News of Citigroup Inc.'s plans to shed businesses served as a stark reminder that the banking debacle is far from over and helped to bring down the aforementioned hedge fund stocks as well as the broader market. Although Citi has not said anything officially, a source confirmed that the bank will possibly announce Friday, when it releases its fourth-quarter earnings, that it plans to sell off one-third of its business. Media reports said this could include sales of
  • Citi's Primerica Financial Services
  • Citifinancial
  • private-label credit card businesses
Kicking off the restructuring, Citi announced Tuesday an agreement to fold its Smith Barney brokerage into a joint venture with Morgan Stanley. Despite these efforts, Citi's stock tumbled 23.22% Wednesday to close at $4.53 per share.

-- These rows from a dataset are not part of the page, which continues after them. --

Lemma processBulkItem_lex r s t : holds_rest cap r s -> top r t -> t_type t = REDIS_REPLY_STRING ->
  processBulkItem r = match lex (t_type t) s with Some (it, n) => apply_item it (advance n r) | None => Some (REDIS_ERR, r) end.
Proof.
  intros Hr Ht ->. destruct (holds_rest_left r s Hr) as (Hl & Hs & Hb). unfold processBulkItem. rewrite (bind_Some get _ r r r) by done.
  rewrite (bind_lift _ _ _ _ Hs), Hl, (bind_lift _ _ _ _ (seekNewline_spec s Hb)). rewrite lex_string. destruct (find_crlf s) as [n|] eqn:Hn; [|done].
  cbn [fmap option_fmap option_map mbind option_bind]. destruct (line_number s n Hn) as [v Hv]. rewrite (bind_lift _ _ _ _ Hv), Hv.
  destruct (find_crlf_bound _ _ Hn) as [Hn2 _]. pose proof (readLongLong_range _ _ Hv).
  cbn [mbind option_bind]. destruct (Z.ltb_spec v 0) as [Hneg|Hpos].
  - pose proof (create_then_leaf createNil r s (n + 2) Hr Hn2) as Hc. replace (Z.of_nat (n + 2)) with (u64 (Z.of_nat n + 2)) in Hc by (rewrite wrap_small; lia).
    cbn [apply_item]. rewrite <- Hc. unfold mbind, M_bind. by destruct (create createNil r) as [[[p|] r1]|].
  - destruct (bulk_fits r s n v) as [-> Hlen]; [done|done|lia|]. destruct (Z.leb_spec (Z.of_nat (n + 2) + v + 2) (Z.of_nat (length s))) as [Hf|Hf]; [|done].
    rewrite Hlen by done. cbn [apply_item].
    assert (bulk_bytes s (Z.of_nat n + 2) v = Some (take (Z.to_nat v) (drop (n + 2) s))) as ->.
    { unfold bulk_bytes, peek_n. rewrite !(proj2 (Z.leb_le _ _)) by lia. cbn [andb]. do 2 f_equal. f_equal. lia. }
    rewrite <- create_then_leaf with (s := s) by (done || lia). unfold mbind, M_bind, lift. by destruct (create _ r) as [[[p|] r1]|].
Qed.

Concerns about Citigroup's viability pulled down the Dow Jones Industrial Averages, which dropped 248.42 points to close at 8,200.14 Wednesday. - Michael Rudnick



Comments

From: Anon,

As I understand it, it is in order for fund redemptions to cease affecting the price of the underlying holdings. Redeeming shareholders will now be able to sell new share holders, likely at a discount to NAV, rather than receive cash or assets. The strategy is quite cute. c.f.:

http://www.ft.com/cms/s/0/1af3a1d2-dd9d-11dd-930e-000077b07658.html


From: Steve Taylor,

Tax loss carryforwards? or anticipated chance in ability to utilize those, following a change in control or transfer of a certain percentage of the stock.
Expect liberalization on the use of NOLs....


From: Anon,

This posts incorrectly compares the planned Steel Partners fund listing with the listing of the hedge fund managers Och-Ziff, GLG Partners, and Fortress. Steel Partners is listing one of its funds to avoid redemption requests. The others still have unlisted funds, but listed managers, to raise capital for and enrich the manager. Very different situations that you incorrectly conflate here.